I’m a programmer. Basically I sit at a computer and type some fancy words into a textbox to make little dots of light move around in weird ways. When I get something wrong I get scolded by some weird Romanian guy. It’s kind of cool I guess. Alternatively: Have you’ve ever played a cool 2D game on your 3DS? I make stuff like that! … but not as good …

How’d you get to do this for a living?

My first experience with programming was trying to learn basic C++ in 2009.

I didn’t get very far and decided to try to learn another language instead. At the time I happened to be playing a lot of Garry’s Mod, so I decided to see if there was anything I could do with that.

As it happened there was a really popular mod called “Wiremod” that added all sorts of things (as the name implies) to simulate electronics in the game. One of the features it had was a very basic micro-controller that you could write code for. It was actually very similar to an arduino, but instead of C/C++ it was really stripped down and basic programming language. Of course at the time I didn’t even know what an Arduino was, nor would I have been able to convince my Mom to get one, anyway. So it ended up being the next best thing, and I learned a lot about basic electronics and programming.

From there I didn’t do a whole lot with programming, instead I focused on trying to learn level design and things like that so I could make maps. As time went on, I found myself getting more engrossed in making content for games. So I knew that’s what I wanted to do one day but I wasn’t sure how to do it.

After that I decided I wanted to learn how to make my own website, because me and a few friends had a clan and wanted to make a forum for it. Since I already knew a little bit about programming I decided I wanted to to make a forum from scratch. As you can imagine that was a very stupid idea, but I actually managed to do it! It was one of my first actual programming projects ever, and it’s where I learned HTML, CSS, PHP and even SQL.

After that I kind of got hooked on web development for a while. After a couple of years of making sites for friends, I somehow I ended up getting a job making them for start-ups. I was only 15 at the time, so it’s really amazing they hired me at all. I learned a lot on the job doing that, and my specialty was designing back end systems for fairly large scale projects. I kept doing that for about four years, and I kind of got disillusioned with web development. I was tired of working my ass off for other people who didn’t appreciate what I was doing, and I wanted to do something that I actually enjoyed.

How’d you end up working in video games?

Over the course of all this, I worked on a lot of side-projects. A lot of them were little game prototypes that I worked on in my spare time. One of the biggest of which was.. of course.. an MMO. A couple friends of mine had really wanted to make a top-down MMO similar to runescape but with an in-depth faction system in the vain of Planetside 2. We didn’t actually know Planetside 2 was a thing though, so we spent a stupid amount of time designing ridiculous gameplay systems that never worked. We even hired an artist to do art for us, and I personally wasted about $1,000 of my own money on this.

This project ultimately ended up failing, like most aspiring game developers plans to make an MMO.

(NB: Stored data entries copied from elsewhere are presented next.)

(* ===== verification/ApiRouter.v ===== *)
(** * The handler tree of the API: internal/api/router.go and middleware.go

    The middleware, the patterns with their handlers, and [NewRouter], which
    composes them. The multiplexer is that of net/http: a path is cleaned, its
    segments are unescaped, and the methods of the patterns that match decide.
    The trace identifier in the headers of a request is the class [Propagator]
    (OpenTelemetry), and the page of metrics is an argument. *)

From stdpp Require Import base option gmap strings list pretty.
From Stdlib Require Import ZArith Lia Ascii.
From S2P Require Import Prelude GoLib GoFloat GoTime PtrStore Workers Scheduler LoadBalancer HA Deployments Fleet Platform Service Projects Policy Autoscaler Secrets Registry AuditLog Http Auth Idempotency RateLimit Waf Json JsonDecode ApiData Api ApiLogs.

(** ** net/http: redirects and the multiplexer *)

Fixpoint html_escape (s : string) : string :=
  match s with
  | EmptyString => EmptyString
  | String c s' =>
    (if Ascii.eqb c "&" then "&amp;" else if Ascii.eqb c "<" then "&lt;" else if Ascii.eqb c ">" then "&gt;"
     else if Ascii.eqb c (ascii_of_nat 34) then "&#34;" else if Ascii.eqb c "'" then "&#39;"
     else String c EmptyString) +:+ html_escape s'
  end.

(** [http.Redirect] with status 301, to a URL that needs no further cleaning. *)
Definition redirect {C} (url : string) (r : Http.Request C) (w : Writer) : Writer :=
  let reads := String.eqb (r_Method r) "GET" || String.eqb (r_Method r) "HEAD" in
  let hadCT := bool_decide (is_Some (w_Header w !! "Content-Type")) in
  let w := SetHeader "Location" url w in
  let w := if negb hadCT && reads then SetHeader "Content-Type" "text/html; charset=utf-8" w else w in
  let w := WriteHeader 301 w in
  if negb hadCT && String.eqb (r_Method r) "GET"
  then Write ("<a href=" +:+ quote (html_escape url) +:+ ">Moved Permanently</a>." +:+ newline +:+ newline) w
  else w.

(** [url.URL.String] of a path: bytes that are not allowed in one are escaped,
    a percent sign among them. *)
Definition path_char (c : ascii) : bool :=
  let n := N_of_ascii c in
  is_digit c || ((65 <=? n) && (n <=? 90))%N || ((97 <=? n) && (n <=? 122))%N
  || existsb (Ascii.eqb c) ["-"; "_"; "."; "~"; "$"; "&"; "+"; ","; "/"; ":"; ";"; "="; "@"]%char.

Fixpoint escape_path (s : string) : string :=
  match s with
  | EmptyString => EmptyString
  | String c s' =>
    if path_char c then String c (escape_path s')
    else let n := N_of_ascii c in
         String "%" (String (upper_char (hex_digit (n / 16))) (String (upper_char (hex_digit (n mod 16))) (escape_path s')))
  end.

(** The elements of a path without empty ones, dots, and what double dots
    remove. *)
Definition clean_step (acc : list string) (seg : string) : list string :=
  if decide (seg = "" ∨ seg = ".") then acc
  else if decide (seg = "..") then tail acc
  else seg :: acc.

(** [cleanPath]: rooted, and a trailing slash is kept. *)
Definition cleanPath (p : string) : string :=
  let segs := Split p "/" in
  let clean := rev (fold_left clean_step segs []) in
  let joined := "/" +:+ Join clean "/" in
  if bool_decide (last segs = Some "") && negb (bool_decide (clean = [])) && negb (bool_decide (p = ""))
  then joined +:+ "/" else joined.

Inductive Seg := Lit (s : string) | Wild.

(** The segments of a path after its first slash, unescaped; an empty last one
    stands for a trailing slash. *)
Definition path_segments (path : string) : list string :=
  (λ s, default s (Unescape false s)) <$> tail (Split path "/").

(** The values of the wildcards, when the pattern matches. *)
Fixpoint match_segs (pat : list Seg) (path : list string) : option (list string) :=
  match pat, path with
  | [], [] => Some []
  | Lit s :: pat', p :: path' => if String.eqb s p then match_segs pat' path' else None
  | Wild :: pat', p :: path' => if String.eqb p "" then None else cons p <$> match_segs pat' path'
  | _, _ => None
  end.

Record Route (H : Type) := mkRoute { rt_Method : string; rt_Pattern : list Seg; rt_Handler : list string → H }.
Arguments mkRoute {H} _ _ _.
Arguments rt_Method {H} _.
Arguments rt_Pattern {H} _.
Arguments rt_Handler {H} _ _.

(** A pattern with the method GET also serves HEAD. *)
Definition method_ok (pattern method : string) : bool :=
  String.eqb pattern method || (String.eqb pattern "GET" && String.eqb method "HEAD").

(** The handler of a request and, when no method fits, the methods that would. *)
Definition find_route {H} (routes : list (Route H)) (method : string) (segs : list string) : option H * list string :=
  let matching := omap (λ rt, (λ pv, (rt_Method rt, rt_Handler rt pv)) <$> match_segs (rt_Pattern rt) segs) routes in
  (snd <$> head (base.filter (λ mh : string * H, method_ok mh.1 method = true) matching), matching.*1).

(** The value of the header Allow: the methods in order, with HEAD for GET. *)
Definition allow_header (methods : list string) : string :=
  Join (sort_Strings (if decide ("GET" ∈ methods) then "HEAD" :: methods else methods)) ", ".

(** ** middleware.go *)

Definition HeaderClientVersion : string := "X-Nebula-Client-Version".
Definition HeaderTraceID : string := "X-Trace-ID".

(** [fmt.Sscanf(s, "%d", &n)], [None] for an error. *)
Definition Sscanf_int (s : string) : option Z :=
  let s := trim_left s in
  let '(sign, rest) := sign_part s in
  match digits1 rest with
  | None => None
  | Some (d, _) => ParseInt ((if String.eqb sign "-" then "-" else "") +:+ d)
  end.

(** The identifier without its dashes. *)
Fixpoint without_dashes (s : string) : string :=
  match s with
  | EmptyString => EmptyString
  | String c s' => if Ascii.eqb c "-" then without_dashes s' else String c (without_dashes s')
  end.

(** The trace that the headers of a request continue; empty when there is none. *)
Class Propagator := otel_trace_id : Header → string.

Section middleware.
Context {DR IR WR F X MP PR L : Type}.
Context {ent : Entropy} `{!DeploymentRepository DR, !InstanceRepository IR, !WorkerRepository WR}.
Context `{!WorkerClientFactory F, !Externals X} {uni : Unicode} {net : NetURL}.
Context `{!MetricsProvider MP, !ProjectRepository PR} {fc : FloatConv}.
Context {ft : FloatText} {jt : JsonText} {hm : Hmac} {cr : Crypto} `{!SecretOps X} {tt_ : TimeText}.
Context `{!Backends X, !RateLib L} {prop : Propagator}.
Context (cfg : ServerConfig).

Abbreviation state := (ApiSys MP PR (Sys DR IR WR F X) L).
Abbreviation M := (ST state).
Abbreviation handler := (Handler (option User) state).
Abbreviation request := (Http.Request (option User)).

(** [ExtractHTTPHeaders] and [EnsureTraceID] of observability/tracing.go. *)
Definition extracted_trace_id (r : request) : string :=
  let tid := otel_trace_id (r_Header r) in
  if decide (tid = "") then req_header r HeaderTraceID else tid.

Definition trace_id (r : request) : M string :=
  let tid := extracted_trace_id r in
  if decide (tid = "") then
    let! u := on_svc draw_uuid in ret ("trace-" +:+ without_dashes u)
  else ret tid.

Definition requestID (next : handler) : handler := λ r w,
  let rid := req_header r "X-Request-ID" in
  let! rid := (if decide (rid = "") then let! u := on_svc draw_uuid in ret (str_take 8 u) else ret rid) in
  let! tid := trace_id r in
  next r (SetHeader HeaderTraceID tid (SetHeader "X-Request-ID" rid w)).

Definition recoverer (next : handler) : handler := λ r w,
  let! o := next r w in
  ret (match o with
       | Panicked w => Returned (writeErr 500 "internal server error" w)
       | o => o
       end).

Definition hsts : string := "max-age=63072000; includeSubDomains; preload".

(** [r.URL.RequestURI()]. *)
Definition url_RequestURI (r : request) : string :=
  (if decide (r_EscapedPath r = "") then "/" else r_EscapedPath r)
  +:+ (if decide (r_RawQuery r = "") then "" else "?" +:+ r_RawQuery r).

Definition is_https (r : request) : bool := r_TLS r || String.eqb (req_header r "X-Forwarded-Proto") "https".

Definition RequireHTTPS (enforce : bool) (next : handler) : handler := λ r w,
  let w := SetHeader "Strict-Transport-Security" hsts w in
  if enforce && negb (is_https r) then
    if String.eqb (r_Method r) "GET" || String.eqb (r_Method r) "HEAD"
    then reply (redirect ("https://" +:+ r_Host r +:+ url_RequestURI r) r w)
    else reply (writeErr 426 "HTTPS is required for all API interactions" w)
  else next r w.

Definition ClientVersionCheck (minSupportedMajor : Z) (next : handler) : handler := λ r w,
  let v := req_header r HeaderClientVersion in
  if decide (v = "") then next r w
  else
    match Sscanf_int (split_head (TrimPrefix v "v") ".") with
    | Some major =>
      if major <? minSupportedMajor
      then reply (writeErr 426 ("client version mismatch: " +:+ v +:+ " is deprecated, please upgrade nebula-cli to >= v"
             +:+ Itoa minSupportedMajor +:+ ".0.0") w)
      else next r w
    | None => next r w
    end.

(** ** The load balancer as a handler *)

Definition lb_request (r : request) : LoadBalancer.Request :=
  LoadBalancer.mkRequest (r_Host r) (req_header r "X-Project-ID") (QueryGet (r_RawQuery r) "project") (r_Path r).

Definition missing_project : string :=
  "missing project identifier (Host header, X-Project-ID header, or /services/{project-id} path)".

Definition serve_balancer : handler := λ r w,
  let! res := on_svc (λ p, let '(res, rt) := LoadBalancer.ServeHTTP (lb_request r) (s_router p) in
                           (res, p <| s_router := rt |>)) in
  match res with
  | None => ret (Panicked w)
  | Some BadRequest => reply (http_Error missing_project 400 w)
  | Some (ServiceUnavailable msg) => reply (http_Error msg 503 w)
  | Some (Proxied t) =>
    let w := SetHeader "X-Routed-Instance" (t_InstanceID t) (SetHeader "X-Forwarded-By" "nebula-loadbalancer" w) in
    on_svc (on_ext (proxy_to t r w))
  end.

(** ** router.go *)

Definition health : handler := λ r w,
  reply (Write ("{" +:+ quote "status" +:+ ":" +:+ quote "ok" +:+ "}")
           (WriteHeader 200 (SetHeader "Content-Type" "application/json" w))).

(** A handler of one path value and of two. *)
Definition on1 (h : string → handler) (pv : list string) : handler :=
  match pv with [a] => h a | _ => λ r w, reply (http_Error "404 page not found" 404 w) end.
Definition on2 (h : string → string → handler) (pv : list string) : handler :=
  match pv with [a; b] => h a b | _ => λ r w, reply (http_Error "404 page not found" 404 w) end.

Context (metricsHandler : handler).

(** The request logger wraps the writer in one that does not flush, so logs are
    never streamed. *)
Definition no_stream : option (state → list state) := None.

Definition api_routes : list (Route handler) :=
  let v1 l := Lit "v1" :: l in
  let project l := v1 (Lit "projects" :: Wild :: l) in
  let deployment l := v1 (Lit "deployments" :: Wild :: l) in
  [mkRoute "POST" (v1 [Lit "projects"]) (λ _, createProject);
   mkRoute "GET" (v1 [Lit "projects"]) (λ _, listProjects cfg);
   mkRoute "GET" (project []) (on1 (getProject cfg));
   mkRoute "POST" (project [Lit "scale"]) (on1 (scaleProject cfg));
   mkRoute "POST" (project [Lit "deployments"]) (on1 (createDeployment cfg));
   mkRoute "GET" (project [Lit "deployments"]) (on1 (listDeployments cfg));
   mkRoute "GET" (deployment []) (on1 (getDeployment cfg));
   mkRoute "POST" (deployment [Lit "rollback"]) (on1 (rollbackDeployment cfg));
   mkRoute "POST" (deployment [Lit "stop"]) (on1 (stopDeployment cfg));
   mkRoute "POST" (deployment [Lit "scale"]) (on1 (scaleDeployment cfg));
   mkRoute "POST" (project [Lit "autoscaler"; Lit "policy"]) (on1 (setAutoscalerPolicy cfg));
   mkRoute "GET" (project [Lit "autoscaler"; Lit "policy"]) (on1 (getAutoscalerPolicy cfg));
   mkRoute "POST" (project [Lit "autoscaler"; Lit "evaluate"]) (on1 (evaluateAutoscaler cfg));
   mkRoute "GET" (project [Lit "events"]) (on1 (listProjectEvents cfg));
   mkRoute "GET" (deployment [Lit "events"]) (on1 (listDeploymentEvents cfg));
   mkRoute "GET" (project [Lit "logs"]) (on1 (listProjectLogs cfg no_stream));
   mkRoute "GET" (deployment [Lit "logs"]) (on1 (listDeploymentLogs cfg no_stream));
   mkRoute "POST" (project [Lit "webhooks"]) (on1 handleProjectWebhook);
   mkRoute "POST" (project [Lit "secrets"]) (on1 (createSecret cfg));
   mkRoute "GET" (project [Lit "secrets"]) (on1 (listSecrets cfg));
   mkRoute "POST" (project [Lit "secrets"; Wild; Lit "rotate"]) (on2 (rotateSecret cfg));
   mkRoute "GET" (v1 [Lit "workers"]) (λ _, listWorkers);
   mkRoute "GET" [Lit "health"] (λ _, health);
   mkRoute "GET" [Lit "metrics"] (λ _, metricsHandler)].

(** The multiplexer: a path that is not clean is redirected, and so is
    /services; everything below /services/ goes to the load balancer. *)
Definition serve_mux : handler := λ r w,
  let escaped := r_EscapedPath r in
  let path := if String.eqb (r_Method r) "CONNECT" then escaped else cleanPath escaped in
  let query := if decide (r_RawQuery r = "") then "" else "?" +:+ r_RawQuery r in
  if bool_decide (path_segments path = ["services"])
  then reply (redirect (escape_path (cleanPath (r_Path r) +:+ "/") +:+ query) r w)
  else if negb (String.eqb path escaped) then reply (redirect (escape_path path +:+ query) r w)
  else if bool_decide (head (path_segments path) = Some "services") then serve_balancer r w
  else match find_route api_routes (r_Method r) (path_segments path) with
       | (Some h, _) => h r w
       | (None, []) => reply (http_Error "404 page not found" 404 w)
       | (None, methods) => reply (http_Error "Method Not Allowed" 405 (SetHeader "Allow" (allow_header methods) w))
       end.

(** The hook for the hostnames of projects. *)
Definition hostname_hook (orig : handler) : handler := λ r w,
  let! p := on_svc (gets (λ p, GetProjectForHostname (r_Host r) (s_router p))) in
  match p with Some _ => serve_balancer r w | None => orig r w end.

Definition set_limiter (t : TenantRateLimiter (option User) L) (s : state) : state := s <| ap_limiter := t |>.

(** The handler behind the middleware that authenticates. *)
Definition authenticated : handler :=
  AuthMiddleware (if sc_auth cfg then Some ap_tokens else None) (hostname_hook serve_mux).

(** The middleware in the order of the code; the request logger only logs. *)
Definition NewRouter : handler :=
  let handler := authenticated in
  let handler := if sc_enableWAF cfg then WAFMiddleware handler else handler in
  let handler := if sc_rateLimiter cfg then RateMiddleware (on_svc draw_now) ap_limiter set_limiter handler else handler in
  RequireHTTPS (sc_enforceHTTPS cfg) (recoverer (requestID (ClientVersionCheck 1 handler))).

End middleware.

Example cleanPath_ex :
  cleanPath "/v1//projects/../workers" = "/v1/workers" ∧ cleanPath "/services/" = "/services/" ∧ cleanPath "" = "/"
  ∧ cleanPath "/a/b/.." = "/a" ∧ cleanPath "/v1/projects/x" = "/v1/projects/x".
Proof. vm_compute. done. Qed.

Example escape_path_ex : escape_path "/a b/%2F!" = "/a%20b/%252F%21".
Proof. vm_compute. done. Qed.

Example Sscanf_ex : Sscanf_int "0rc" = Some 0 ∧ Sscanf_int "x" = None ∧ Sscanf_int "-2" = Some (-2).
Proof. vm_compute. done. Qed.

Example html_redirect_ex : html_escape "a&b" = "a&amp;b".
Proof. reflexivity. Qed.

How did you end up an Awesome Guy?

While doing all of that I had followed the development blog of a certain Romanian game developer named Nick. He and a programmer friend of his were working on this cool game in Love2D called Concerned Joe, and I had played the original flash game so I loved reading their devblogs. I even implemented some of their ideas into my own prototypes.

Eventually, Concerned Joe became Move or Die, and so I bought Move or Die on Steam and played the hell out of it. Initially it was even open-source and I was able to dig around in the gameplay code (which was written in Lua) and reverse engineer a few things.

About a year after that Nick had made a post saying he needed dedicated QA testers to help him do a final round of testing before the game’s final Steam release. I applied for position on that team and we ended up talking quite a bit. I told him about all of my side projects and what I did for a living. Somewhere along the way he asked me to help with a little project of his on the side, which was basically a “Twitch Plays” version of Move or Die. While watching a livestream of the game being played by bots, viewers could vote on which bot they thought was going to win the current game. We both ended up having a lot of fun doing that, and had it done in about a day.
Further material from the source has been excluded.